Start at the beginning. Don't change /etc/system unless you have a very specific reason. Oracle will have suggested changes to the IPC parameters. Make these exactly as Oracle wants them. If they want semmax at 64, then make it 64. The only reason to increase it further would be if you plan to run a second application that needs a lot of semephores of its own. If you set this to, say 640, you have just made your kernel larger for no particular reason. If you were short on memory before, you just exacerbated your problem. If it made any sense at all to set a parameter "up...as far as possible", there would be no point to /etc/system.

Once Oracle is running you want to be sure that you have as much memory as you need to ensure that Oracle's shared memory segments fits entirely into core together with everything else that you want to run. Thus "page-outs" should be zero. Once your page-outs are zero any more memory will just sit there and burn electricity. You do want to have some free memory, but a ton more free memory won't do any good.

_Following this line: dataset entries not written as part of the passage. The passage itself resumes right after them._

(** The start key, by device state: the next state and whether the press is
    consumed. *)
Definition start_key_next (m : E_MASTER_STATE) : E_MASTER_STATE :=
  match m with ESTATE_CLEAN => ESTATE_PAUSE_CLEAN | ESTATE_PAUSE_CLEAN => ESTATE_CLEAN | m => m end.
Definition start_key_used (m : E_MASTER_STATE) : bool :=
  match m with ESTATE_IDLE | ESTATE_CLEAN | ESTATE_PAUSE_CLEAN => true | _ => false end.
Definition start_key_job (m : E_MASTER_STATE) (j : CRobotjobEvent) : CRobotjobEvent :=
  match m with
  | ESTATE_IDLE => setJobCommand EJOB_GLOBAL_CLEAN j
  | ESTATE_CLEAN => setJobCommand EJOB_PAUSE_CLEAN j
  | ESTATE_PAUSE_CLEAN => setJobCommand EJOB_RESUME_CLEAN j
  | _ => j
  end.

Definition buttons (k : Z) : json := JObj [("type", JStr "trigger_data"); ("body", JObj [("buttons", JInt k)])].

(** The key handler once the button is known. *)
Definition after_button : M unit :=
  mainState ← ask_MState;
  n ← getnetWorkValue;
  when (bool_decide (n ≠ -1)) (key_in_state mainState);;
  k ← get_key_value;
  when (bool_decide (k = 2)) (
    set_mop_ctrl 0;; do_setJobCommand EJOB_SHUTDOWM;; do_setMState ESTATE_SHUTDOWM;;
    set_voice_play "Q022";; set_key_value 0;; sendState);;
  k ← get_key_value;
  when (bool_decide (k = 4)) (pause_work;; set_key_value 0;; setnetWorkValue (-1)).

Definition press (k : Z) (w : World) : World :=
  with_sensor (λ s, mkSensor k (network_value s)) w.

Lemma key_msg_run k w : in_u 8 k →
  res_periphe_key "trigger_data" (buttons k) w = after_button (press k w).
Proof.
  intros Hk. unfold res_periphe_key, buttons. rewrite run_bind, run_when_true by done.
  cbv [mbind st_bind lift]. simpl. rewrite JV_TO_UINT_int by (unfold in_u in *; lia).
  unfold set_key_value. rewrite run_modify, uwrap_id by done. done.
Qed.

Lemma other_msg_run t j w : t ≠ "trigger_data" → res_periphe_key t j w = after_button w.
Proof.
  intros Ht. unfold res_periphe_key, after_button. by rewrite run_bind, run_when_false
    by by apply bool_decide_false.
Qed.

(** The states in which the start key means something, and the others. *)
Lemma start_key_cases m :
  m = ESTATE_IDLE ∨ m = ESTATE_CLEAN ∨ m = ESTATE_PAUSE_CLEAN ∨
  ((m ≠ ESTATE_IDLE ∧ m ≠ ESTATE_CLEAN ∧ m ≠ ESTATE_PAUSE_CLEAN) ∧
   start_key_next m = m ∧ start_key_used m = false ∧ ∀ j, start_key_job m j = j).
Proof. destruct m; naive_solver. Qed.

Lemma setMState_same d : dm_wf d → setMState (getMState d) d = d.
Proof.
  intros [Hm _]. unfold setMState, getMState. rewrite History.latest_cur by done.
  rewrite History.push2_same. by destruct d.
Qed.

Lemma key_in_state_other m w :
  m ≠ ESTATE_IDLE ∧ m ≠ ESTATE_CLEAN ∧ m ≠ ESTATE_PAUSE_CLEAN → key_in_state m w = Ok (tt, w).
Proof.
  intros (? & ? & ?). unfold key_in_state, get_key_value.
  do 2 (rewrite run_bind, run_gets, run_bind, run_when_false by (apply bool_decide_false; naive_solver)).
  by rewrite run_bind, run_gets, run_when_false by (apply bool_decide_false; naive_solver).
Qed.

(** Key 1 while the network is not being provisioned. *)
Lemma after_start_key w :
  dm_wf (dm w) → network_value (sensor w) ≠ -1 → key_value (sensor w) = 1 →
  ∃ w', after_button w = Ok (tt, w') ∧
    getMState (dm w') = start_key_next (getMState (dm w)) ∧
    jobs w' = start_key_job (getMState (dm w)) (jobs w) ∧
    key_value (sensor w') = (if start_key_used (getMState (dm w)) then 0 else 1) ∧
    network_value (sensor w') = network_value (sensor w) ∧
    dm w' = setMState (start_key_next (getMState (dm w))) (dm w).
Proof.
  intros Hwf Hn Hk. pose proof (setMState_same _ Hwf) as Hsame.
  unfold after_button, ask_MState, getnetWorkValue. rewrite run_bind, run_gets, run_bind, run_gets.
  rewrite run_bind, run_when_true by by apply bool_decide_true.
  destruct (start_key_cases (getMState (dm w))) as [Hm|[Hm|[Hm|[Hm (Hx & Hu & Hj)]]]].
  - rewrite Hm. rewrite Hm in Hsame. destruct w as [d j sc [k n] ps db0 o]. simpl in *. subst k.
    eexists. split; [reflexivity|]. simpl. by rewrite Hsame.
  - rewrite Hm. destruct w as [d j sc [k n] ps db0 o]. simpl in *. subst k.
    eexists. split; [reflexivity|]. simpl. by rewrite getMState_setMState.
  - rewrite Hm. destruct w as [d j sc [k n] ps db0 o]. simpl in *. subst k.
    eexists. split; [reflexivity|]. simpl. by rewrite getMState_setMState.
  - rewrite key_in_state_other, Hx, Hu, Hj by done.
    destruct w as [d j sc [k n] ps db0 o]. simpl in *. subst k.
    eexists. split; [reflexivity|]. done.
Qed.

(** The start key: from idle it requests a full cleaning, while cleaning it
    pauses, while paused it resumes, and the press is consumed; in any other
    device state nothing changes and the press stays latched in key_value. *)
Theorem start_key_spec w :
  dm_wf (dm w) → network_value (sensor w) ≠ -1 →
  ∃ w', res_periphe_key "trigger_data" (buttons 1) w = Ok (tt, w') ∧
    getMState (dm w') = start_key_next (getMState (dm w)) ∧
    jobs w' = start_key_job (getMState (dm w)) (jobs w) ∧
    key_value (sensor w') = (if start_key_used (getMState (dm w)) then 0 else 1).
Proof.
  intros Hwf Hn. rewrite key_msg_run by done.
  destruct (after_start_key (press 1 w)) as (w' & ? & ? & ? & ? & _); try done.
  by exists w'.
Qed.

Lemma start_key_spec_witness :
  ∃ w', res_periphe_key "trigger_data" (buttons 1) (world_at ESTATE_CLEAN) = Ok (tt, w') ∧
    getMState (dm w') = start_key_next (getMState (dm (world_at ESTATE_CLEAN))) ∧
    jobs w' = start_key_job (getMState (dm (world_at ESTATE_CLEAN))) (jobs (world_at ESTATE_CLEAN)) ∧
    key_value (sensor w') =
      (if start_key_used (getMState (dm (world_at ESTATE_CLEAN))) then 0 else 1).
Proof. apply (start_key_spec (world_at ESTATE_CLEAN)); [by_eval|vm_compute; discriminate]. Defined.

(** A latched press fires later: pressed where it has no meaning, the start
    key is carried out by the next message of any other type that arrives when
    the device is idle, although no key was pressed then. *)
Theorem latched_key_starts_later w ty j :
  dm_wf (dm w) → network_value (sensor w) ≠ -1 → start_key_used (getMState (dm w)) = false →
  ty ≠ "trigger_data" →
  ∃ w1 w2 w3,
    res_periphe_key "trigger_data" (buttons 1) w = Ok (tt, w1) ∧
    stop_clean w1 = Ok (tt, w2) ∧ getMState (dm w2) = ESTATE_IDLE ∧
    res_periphe_key ty j w2 = Ok (tt, w3) ∧
    jobs w3 = setJobCommand EJOB_GLOBAL_CLEAN (jobs w2).
Proof.
  intros Hwf Hn Hu Hty. rewrite key_msg_run by done.
  destruct (after_start_key (press 1 w)) as (w1 & Hr & Hm1 & Hj1 & Hk1 & Hn1 & HC1); try done.
  simpl in *. rewrite Hu in Hk1.
  assert (dm_wf (dm w1)) as Hwf1 by (rewrite HC1; by apply setMState_wf).
  exists w1. eexists. unfold stop_clean, sendState, do_setJobCommand, do_setMState, ask_MState,
    ask_CleanState. pres_unfold. run_simpl.
  set (w2 := mkWorld _ _ _ _ _ _ _).
  assert (getMState (dm w2) = ESTATE_IDLE) as Hm2 by by apply getMState_setMState.
  destruct (after_start_key w2) as (w3 & Hr3 & _ & Hj3 & _).
  { by apply setMState_wf. } { by simpl; rewrite Hn1. } { done. }
  exists w3. rewrite other_msg_run by done. split_and!; try done.
  by rewrite Hj3, Hm2.
Qed.

Lemma latched_key_starts_later_witness :
  ∃ w1 w2 w3,
    res_periphe_key "trigger_data" (buttons 1) (world_at ESTATE_BACK_CHARGE) = Ok (tt, w1) ∧
    stop_clean w1 = Ok (tt, w2) ∧ getMState (dm w2) = ESTATE_IDLE ∧
    res_periphe_key "fault_state" JNull w2 = Ok (tt, w3) ∧
    jobs w3 = setJobCommand EJOB_GLOBAL_CLEAN (jobs w2).
Proof.
  apply (latched_key_starts_later (world_at ESTATE_BACK_CHARGE) "fault_state" JNull);
    [by_eval|vm_compute; discriminate|vm_compute; reflexivity|discriminate].
Defined.

(** While the network is being provisioned (network_value is -1) the start
    key changes neither the device state nor the pending job. *)
Theorem provisioning_blocks_start_key w :
  network_value (sensor w) = -1 →
  ∃ w', res_periphe_key "trigger_data" (buttons 1) w = Ok (tt, w') ∧
    dm w' = dm w ∧ jobs w' = jobs w ∧ out w' = out w.
Proof.
  intros Hn. rewrite key_msg_run by done. destruct w as [d j sc [k n] ps db0 o].
  simpl in Hn. subst n. eexists. split; [reflexivity|done].
Qed.

Lemma provisioning_blocks_start_key_witness :
  ∃ w', res_periphe_key "trigger_data" (buttons 1)
          (with_sensor (λ s, mkSensor 0 (-1)) (init_world 0 0 0)) = Ok (tt, w') ∧
    dm w' = initDataModel ∧ jobs w' = initJobEvent ∧ out w' = [].
Proof.
  apply (provisioning_blocks_start_key (with_sensor (λ s, mkSensor 0 (-1)) (init_world 0 0 0))).
  reflexivity.
Defined.

(** ** Faults *)
Definition fault_json (f : Z) : json :=
  JObj [("type", JStr "fault_state"); ("body", JObj [("fault_state", JInt f)])].

Lemma read_fault_run f w : in_u 31 f → read_fault (fault_json f) w = Ok (f, w).
Proof.
  intros Hf. unfold read_fault, fault_json. cbv [mbind st_bind lift]. simpl.
  rewrite JV_TO_UINT_int by (unfold in_u in *; lia). cbv [mret st_ret].
  by rewrite swrap_id by (unfold in_u, in_s in *; lia).
Qed.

At this point, your delete process should be a disk bottleneck. Since you have plenty of memory, the only other choice would be a cpu bottleneck. If we assume that your bottleneck is disk, you need to be sure that each disk is fast enough for your purposes. And that each scsi chain has enough bandwidth for the disks attached to it. And that each buss has the bandwith for the scsi chains attached to it. And so on up the i/o tree.

But even if you have enough bandwidth between the disks and the memory buss, if you have slow disks they remain slow. You can't toss a line into /etc/system and triple your disk speed.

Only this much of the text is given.